*What is expected*
Every line below between the line holding "[executeWithLoopDetection], [hashState], [isValidSequence];" and the line holding "From stdpp Require", inclusive, should be repeated exactly, and all other lines omitted.

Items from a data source
★ ★ ★

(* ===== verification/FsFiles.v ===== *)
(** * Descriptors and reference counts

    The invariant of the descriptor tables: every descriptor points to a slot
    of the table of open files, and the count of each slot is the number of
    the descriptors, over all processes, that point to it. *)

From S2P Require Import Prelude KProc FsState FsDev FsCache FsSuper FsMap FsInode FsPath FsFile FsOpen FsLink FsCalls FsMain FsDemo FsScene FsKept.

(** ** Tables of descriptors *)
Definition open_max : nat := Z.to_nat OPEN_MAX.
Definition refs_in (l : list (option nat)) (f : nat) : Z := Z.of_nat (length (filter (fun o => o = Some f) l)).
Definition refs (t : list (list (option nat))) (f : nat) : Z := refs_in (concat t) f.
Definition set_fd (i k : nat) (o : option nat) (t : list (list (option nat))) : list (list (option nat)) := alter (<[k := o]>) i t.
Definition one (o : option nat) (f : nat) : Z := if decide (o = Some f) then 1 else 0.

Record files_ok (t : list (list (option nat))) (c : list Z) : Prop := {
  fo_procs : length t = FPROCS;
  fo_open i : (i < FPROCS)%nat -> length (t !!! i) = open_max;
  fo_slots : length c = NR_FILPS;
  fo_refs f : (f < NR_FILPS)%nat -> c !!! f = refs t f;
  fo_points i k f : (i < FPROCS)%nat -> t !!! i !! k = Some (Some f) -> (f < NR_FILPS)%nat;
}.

★ ★ ★

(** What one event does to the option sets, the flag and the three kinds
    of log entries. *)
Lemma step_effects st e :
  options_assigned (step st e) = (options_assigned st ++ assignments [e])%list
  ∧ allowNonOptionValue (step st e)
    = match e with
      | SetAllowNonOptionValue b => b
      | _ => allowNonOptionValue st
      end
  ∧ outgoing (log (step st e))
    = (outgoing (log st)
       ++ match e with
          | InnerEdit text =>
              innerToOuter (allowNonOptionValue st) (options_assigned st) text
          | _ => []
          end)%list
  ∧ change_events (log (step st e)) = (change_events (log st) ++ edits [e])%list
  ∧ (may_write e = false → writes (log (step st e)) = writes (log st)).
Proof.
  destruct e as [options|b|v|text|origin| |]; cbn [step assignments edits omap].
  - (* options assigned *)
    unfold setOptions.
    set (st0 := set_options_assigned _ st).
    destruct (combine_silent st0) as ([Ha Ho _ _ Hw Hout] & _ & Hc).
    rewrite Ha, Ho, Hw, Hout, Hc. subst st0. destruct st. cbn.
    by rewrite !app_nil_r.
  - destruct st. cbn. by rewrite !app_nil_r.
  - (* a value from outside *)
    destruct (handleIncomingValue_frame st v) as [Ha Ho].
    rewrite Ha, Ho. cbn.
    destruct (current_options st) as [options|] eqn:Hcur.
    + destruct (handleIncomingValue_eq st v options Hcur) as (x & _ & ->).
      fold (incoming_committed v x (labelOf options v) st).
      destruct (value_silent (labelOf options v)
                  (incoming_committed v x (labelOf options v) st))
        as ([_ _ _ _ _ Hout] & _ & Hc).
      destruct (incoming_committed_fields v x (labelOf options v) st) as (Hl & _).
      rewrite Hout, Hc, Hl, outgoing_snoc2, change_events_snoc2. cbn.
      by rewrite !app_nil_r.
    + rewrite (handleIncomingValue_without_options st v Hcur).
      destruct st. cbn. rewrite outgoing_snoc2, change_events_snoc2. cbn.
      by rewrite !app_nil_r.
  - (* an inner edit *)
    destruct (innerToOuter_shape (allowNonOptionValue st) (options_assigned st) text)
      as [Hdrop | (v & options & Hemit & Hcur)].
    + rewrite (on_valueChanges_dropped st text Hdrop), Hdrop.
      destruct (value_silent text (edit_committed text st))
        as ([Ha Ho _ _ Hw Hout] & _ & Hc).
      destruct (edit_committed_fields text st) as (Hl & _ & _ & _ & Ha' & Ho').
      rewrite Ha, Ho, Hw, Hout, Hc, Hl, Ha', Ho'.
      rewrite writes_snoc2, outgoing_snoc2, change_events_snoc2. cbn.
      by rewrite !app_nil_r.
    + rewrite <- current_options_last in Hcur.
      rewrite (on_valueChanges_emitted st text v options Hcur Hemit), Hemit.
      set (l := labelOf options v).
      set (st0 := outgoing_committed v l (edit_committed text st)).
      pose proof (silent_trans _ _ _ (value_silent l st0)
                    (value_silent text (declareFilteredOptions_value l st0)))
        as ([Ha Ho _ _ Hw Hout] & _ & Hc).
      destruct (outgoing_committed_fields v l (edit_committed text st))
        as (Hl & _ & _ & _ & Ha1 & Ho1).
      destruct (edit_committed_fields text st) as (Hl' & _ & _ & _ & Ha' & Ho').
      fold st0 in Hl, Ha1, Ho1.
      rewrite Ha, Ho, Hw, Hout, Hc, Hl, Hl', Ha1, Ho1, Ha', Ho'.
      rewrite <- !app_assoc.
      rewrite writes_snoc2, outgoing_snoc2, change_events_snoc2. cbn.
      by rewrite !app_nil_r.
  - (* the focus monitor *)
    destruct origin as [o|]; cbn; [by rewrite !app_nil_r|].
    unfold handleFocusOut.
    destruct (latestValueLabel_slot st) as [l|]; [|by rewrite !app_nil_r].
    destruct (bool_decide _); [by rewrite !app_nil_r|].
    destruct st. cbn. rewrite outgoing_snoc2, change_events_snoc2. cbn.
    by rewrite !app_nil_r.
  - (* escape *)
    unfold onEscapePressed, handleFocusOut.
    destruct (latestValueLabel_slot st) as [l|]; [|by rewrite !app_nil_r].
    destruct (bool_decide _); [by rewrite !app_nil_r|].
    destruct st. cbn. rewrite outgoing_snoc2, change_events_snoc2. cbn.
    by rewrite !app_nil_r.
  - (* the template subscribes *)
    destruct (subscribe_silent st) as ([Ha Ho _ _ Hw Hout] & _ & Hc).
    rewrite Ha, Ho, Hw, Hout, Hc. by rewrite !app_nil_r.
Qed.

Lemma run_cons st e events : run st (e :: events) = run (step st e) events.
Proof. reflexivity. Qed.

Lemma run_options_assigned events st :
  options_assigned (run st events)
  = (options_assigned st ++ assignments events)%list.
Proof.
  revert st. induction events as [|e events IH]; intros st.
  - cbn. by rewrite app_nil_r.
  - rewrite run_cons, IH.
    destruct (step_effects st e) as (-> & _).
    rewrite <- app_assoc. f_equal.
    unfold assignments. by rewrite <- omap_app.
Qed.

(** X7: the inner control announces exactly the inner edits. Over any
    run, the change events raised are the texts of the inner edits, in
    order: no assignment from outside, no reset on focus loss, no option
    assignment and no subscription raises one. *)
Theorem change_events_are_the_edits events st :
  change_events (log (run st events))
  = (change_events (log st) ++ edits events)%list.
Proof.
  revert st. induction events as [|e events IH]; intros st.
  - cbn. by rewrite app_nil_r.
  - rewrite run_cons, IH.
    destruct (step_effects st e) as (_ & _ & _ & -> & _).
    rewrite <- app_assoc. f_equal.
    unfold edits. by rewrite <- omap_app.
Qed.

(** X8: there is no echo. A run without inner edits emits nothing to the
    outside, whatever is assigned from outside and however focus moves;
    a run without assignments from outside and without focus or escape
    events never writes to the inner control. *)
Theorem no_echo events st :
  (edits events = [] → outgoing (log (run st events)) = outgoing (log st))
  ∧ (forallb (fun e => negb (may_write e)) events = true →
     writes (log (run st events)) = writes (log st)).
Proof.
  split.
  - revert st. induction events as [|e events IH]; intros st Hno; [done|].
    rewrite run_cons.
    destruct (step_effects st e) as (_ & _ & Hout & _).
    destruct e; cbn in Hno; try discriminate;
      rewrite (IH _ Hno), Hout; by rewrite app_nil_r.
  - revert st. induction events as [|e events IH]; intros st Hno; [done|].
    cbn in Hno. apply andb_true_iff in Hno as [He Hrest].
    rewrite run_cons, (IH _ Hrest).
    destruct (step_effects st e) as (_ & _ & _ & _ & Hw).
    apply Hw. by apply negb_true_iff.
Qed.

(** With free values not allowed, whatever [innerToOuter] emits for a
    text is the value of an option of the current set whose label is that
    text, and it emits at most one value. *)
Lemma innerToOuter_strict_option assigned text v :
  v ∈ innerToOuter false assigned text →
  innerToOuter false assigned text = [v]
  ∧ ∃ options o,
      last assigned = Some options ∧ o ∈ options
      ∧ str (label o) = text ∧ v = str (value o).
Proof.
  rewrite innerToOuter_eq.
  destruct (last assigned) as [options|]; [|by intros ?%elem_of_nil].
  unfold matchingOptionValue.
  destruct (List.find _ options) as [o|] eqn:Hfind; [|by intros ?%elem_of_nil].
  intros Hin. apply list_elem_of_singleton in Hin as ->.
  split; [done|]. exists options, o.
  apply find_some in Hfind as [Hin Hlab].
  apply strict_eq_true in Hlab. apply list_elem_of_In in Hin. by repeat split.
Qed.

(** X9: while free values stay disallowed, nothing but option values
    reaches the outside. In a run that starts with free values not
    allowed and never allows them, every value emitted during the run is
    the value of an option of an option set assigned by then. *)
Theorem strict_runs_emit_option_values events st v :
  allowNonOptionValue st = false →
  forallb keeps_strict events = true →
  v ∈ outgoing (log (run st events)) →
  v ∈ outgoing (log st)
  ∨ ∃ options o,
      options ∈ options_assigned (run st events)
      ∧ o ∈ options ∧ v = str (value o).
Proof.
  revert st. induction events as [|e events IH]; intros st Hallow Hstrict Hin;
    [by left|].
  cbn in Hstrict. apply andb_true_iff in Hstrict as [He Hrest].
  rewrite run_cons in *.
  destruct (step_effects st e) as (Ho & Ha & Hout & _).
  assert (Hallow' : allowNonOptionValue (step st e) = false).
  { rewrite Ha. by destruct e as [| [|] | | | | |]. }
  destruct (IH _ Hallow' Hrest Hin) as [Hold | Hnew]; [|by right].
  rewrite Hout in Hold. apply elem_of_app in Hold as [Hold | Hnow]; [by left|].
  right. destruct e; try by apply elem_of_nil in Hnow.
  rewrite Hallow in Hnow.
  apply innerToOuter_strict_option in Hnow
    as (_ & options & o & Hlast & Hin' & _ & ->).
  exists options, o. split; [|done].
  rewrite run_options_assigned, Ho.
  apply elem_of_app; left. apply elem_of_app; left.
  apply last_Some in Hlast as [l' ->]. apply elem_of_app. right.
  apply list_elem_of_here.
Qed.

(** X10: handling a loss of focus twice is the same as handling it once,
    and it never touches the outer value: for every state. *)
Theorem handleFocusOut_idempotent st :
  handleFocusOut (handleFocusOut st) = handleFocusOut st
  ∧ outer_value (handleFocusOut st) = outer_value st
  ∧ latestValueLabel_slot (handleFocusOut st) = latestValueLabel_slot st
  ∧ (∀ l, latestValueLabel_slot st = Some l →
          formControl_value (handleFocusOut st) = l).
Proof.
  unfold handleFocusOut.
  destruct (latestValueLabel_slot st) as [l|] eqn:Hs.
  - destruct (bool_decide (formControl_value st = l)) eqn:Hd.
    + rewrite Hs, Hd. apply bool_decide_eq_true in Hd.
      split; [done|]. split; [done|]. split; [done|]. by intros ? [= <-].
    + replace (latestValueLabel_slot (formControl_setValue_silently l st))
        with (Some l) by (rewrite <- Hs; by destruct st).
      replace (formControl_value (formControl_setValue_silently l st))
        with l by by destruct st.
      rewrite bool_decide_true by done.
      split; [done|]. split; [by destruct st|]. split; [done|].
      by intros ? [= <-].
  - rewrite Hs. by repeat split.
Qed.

★ ★ ★

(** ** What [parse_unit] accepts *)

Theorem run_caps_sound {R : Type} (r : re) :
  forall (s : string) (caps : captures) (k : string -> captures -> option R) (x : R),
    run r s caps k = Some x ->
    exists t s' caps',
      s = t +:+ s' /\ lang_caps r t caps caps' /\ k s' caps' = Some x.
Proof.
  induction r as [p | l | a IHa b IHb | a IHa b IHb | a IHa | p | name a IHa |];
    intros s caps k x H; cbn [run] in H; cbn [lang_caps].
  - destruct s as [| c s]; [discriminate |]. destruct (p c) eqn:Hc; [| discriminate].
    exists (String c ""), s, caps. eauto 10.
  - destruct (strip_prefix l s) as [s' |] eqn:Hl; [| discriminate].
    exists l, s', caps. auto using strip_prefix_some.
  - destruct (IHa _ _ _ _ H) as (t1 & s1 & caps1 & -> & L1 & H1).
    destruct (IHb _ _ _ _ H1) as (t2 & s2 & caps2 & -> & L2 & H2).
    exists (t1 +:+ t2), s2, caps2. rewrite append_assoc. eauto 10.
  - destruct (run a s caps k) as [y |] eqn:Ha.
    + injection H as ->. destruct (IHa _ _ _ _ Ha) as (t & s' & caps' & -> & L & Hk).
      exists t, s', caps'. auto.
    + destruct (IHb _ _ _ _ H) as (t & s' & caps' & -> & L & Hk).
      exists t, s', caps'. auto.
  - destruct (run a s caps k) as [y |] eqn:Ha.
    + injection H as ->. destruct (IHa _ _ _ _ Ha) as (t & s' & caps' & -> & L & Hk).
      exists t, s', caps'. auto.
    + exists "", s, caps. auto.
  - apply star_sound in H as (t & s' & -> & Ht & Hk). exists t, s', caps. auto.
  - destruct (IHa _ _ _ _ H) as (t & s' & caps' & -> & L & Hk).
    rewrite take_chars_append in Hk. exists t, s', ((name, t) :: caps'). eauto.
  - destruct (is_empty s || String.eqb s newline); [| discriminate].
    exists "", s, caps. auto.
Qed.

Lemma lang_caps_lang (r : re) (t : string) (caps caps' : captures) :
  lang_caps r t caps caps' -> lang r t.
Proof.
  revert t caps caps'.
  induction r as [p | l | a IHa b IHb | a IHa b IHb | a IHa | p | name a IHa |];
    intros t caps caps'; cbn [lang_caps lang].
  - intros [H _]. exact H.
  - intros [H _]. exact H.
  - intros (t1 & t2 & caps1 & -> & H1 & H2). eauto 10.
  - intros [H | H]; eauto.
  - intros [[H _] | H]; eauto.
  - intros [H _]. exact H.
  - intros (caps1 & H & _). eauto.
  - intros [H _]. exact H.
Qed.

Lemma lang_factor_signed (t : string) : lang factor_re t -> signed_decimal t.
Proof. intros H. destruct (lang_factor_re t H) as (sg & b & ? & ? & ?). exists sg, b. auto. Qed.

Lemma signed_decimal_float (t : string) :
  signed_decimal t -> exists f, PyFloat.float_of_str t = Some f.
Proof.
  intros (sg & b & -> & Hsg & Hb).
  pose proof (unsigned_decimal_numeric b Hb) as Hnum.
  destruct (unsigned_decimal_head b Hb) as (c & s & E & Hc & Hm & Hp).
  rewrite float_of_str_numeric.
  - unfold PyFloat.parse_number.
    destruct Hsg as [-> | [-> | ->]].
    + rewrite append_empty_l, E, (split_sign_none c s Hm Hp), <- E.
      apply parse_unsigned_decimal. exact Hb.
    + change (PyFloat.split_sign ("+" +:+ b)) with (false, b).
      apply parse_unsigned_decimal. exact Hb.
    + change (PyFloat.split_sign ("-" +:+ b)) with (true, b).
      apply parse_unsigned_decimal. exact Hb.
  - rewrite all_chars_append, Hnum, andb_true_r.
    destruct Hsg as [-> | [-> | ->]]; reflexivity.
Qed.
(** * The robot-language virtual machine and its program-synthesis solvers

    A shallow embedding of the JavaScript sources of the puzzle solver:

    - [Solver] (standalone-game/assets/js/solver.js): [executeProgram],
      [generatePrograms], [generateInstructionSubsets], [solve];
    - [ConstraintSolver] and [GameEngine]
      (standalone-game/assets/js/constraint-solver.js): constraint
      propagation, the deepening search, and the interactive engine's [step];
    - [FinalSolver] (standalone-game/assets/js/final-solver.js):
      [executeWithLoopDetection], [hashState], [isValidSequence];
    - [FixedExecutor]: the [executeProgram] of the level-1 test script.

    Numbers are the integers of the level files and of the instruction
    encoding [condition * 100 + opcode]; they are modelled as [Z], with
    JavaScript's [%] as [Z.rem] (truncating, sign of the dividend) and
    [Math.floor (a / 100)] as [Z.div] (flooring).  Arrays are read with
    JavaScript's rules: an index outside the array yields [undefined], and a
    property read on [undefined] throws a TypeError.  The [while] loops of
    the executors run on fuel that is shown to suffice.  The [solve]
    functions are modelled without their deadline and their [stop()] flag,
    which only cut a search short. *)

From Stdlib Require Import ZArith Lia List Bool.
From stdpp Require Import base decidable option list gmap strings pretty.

★ ★ ★

*Task solution*
      [executeWithLoopDetection], [hashState], [isValidSequence];
    - [FixedExecutor]: the [executeProgram] of the level-1 test script.

    Numbers are the integers of the level files and of the instruction
    encoding [condition * 100 + opcode]; they are modelled as [Z], with
    JavaScript's [%] as [Z.rem] (truncating, sign of the dividend) and
    [Math.floor (a / 100)] as [Z.div] (flooring).  Arrays are read with
    JavaScript's rules: an index outside the array yields [undefined], and a
    property read on [undefined] throws a TypeError.  The [while] loops of
    the executors run on fuel that is shown to suffice.  The [solve]
    functions are modelled without their deadline and their [stop()] flag,
    which only cut a search short. *)

From Stdlib Require Import ZArith Lia List Bool.
From stdpp Require Import base decidable option list gmap strings pretty.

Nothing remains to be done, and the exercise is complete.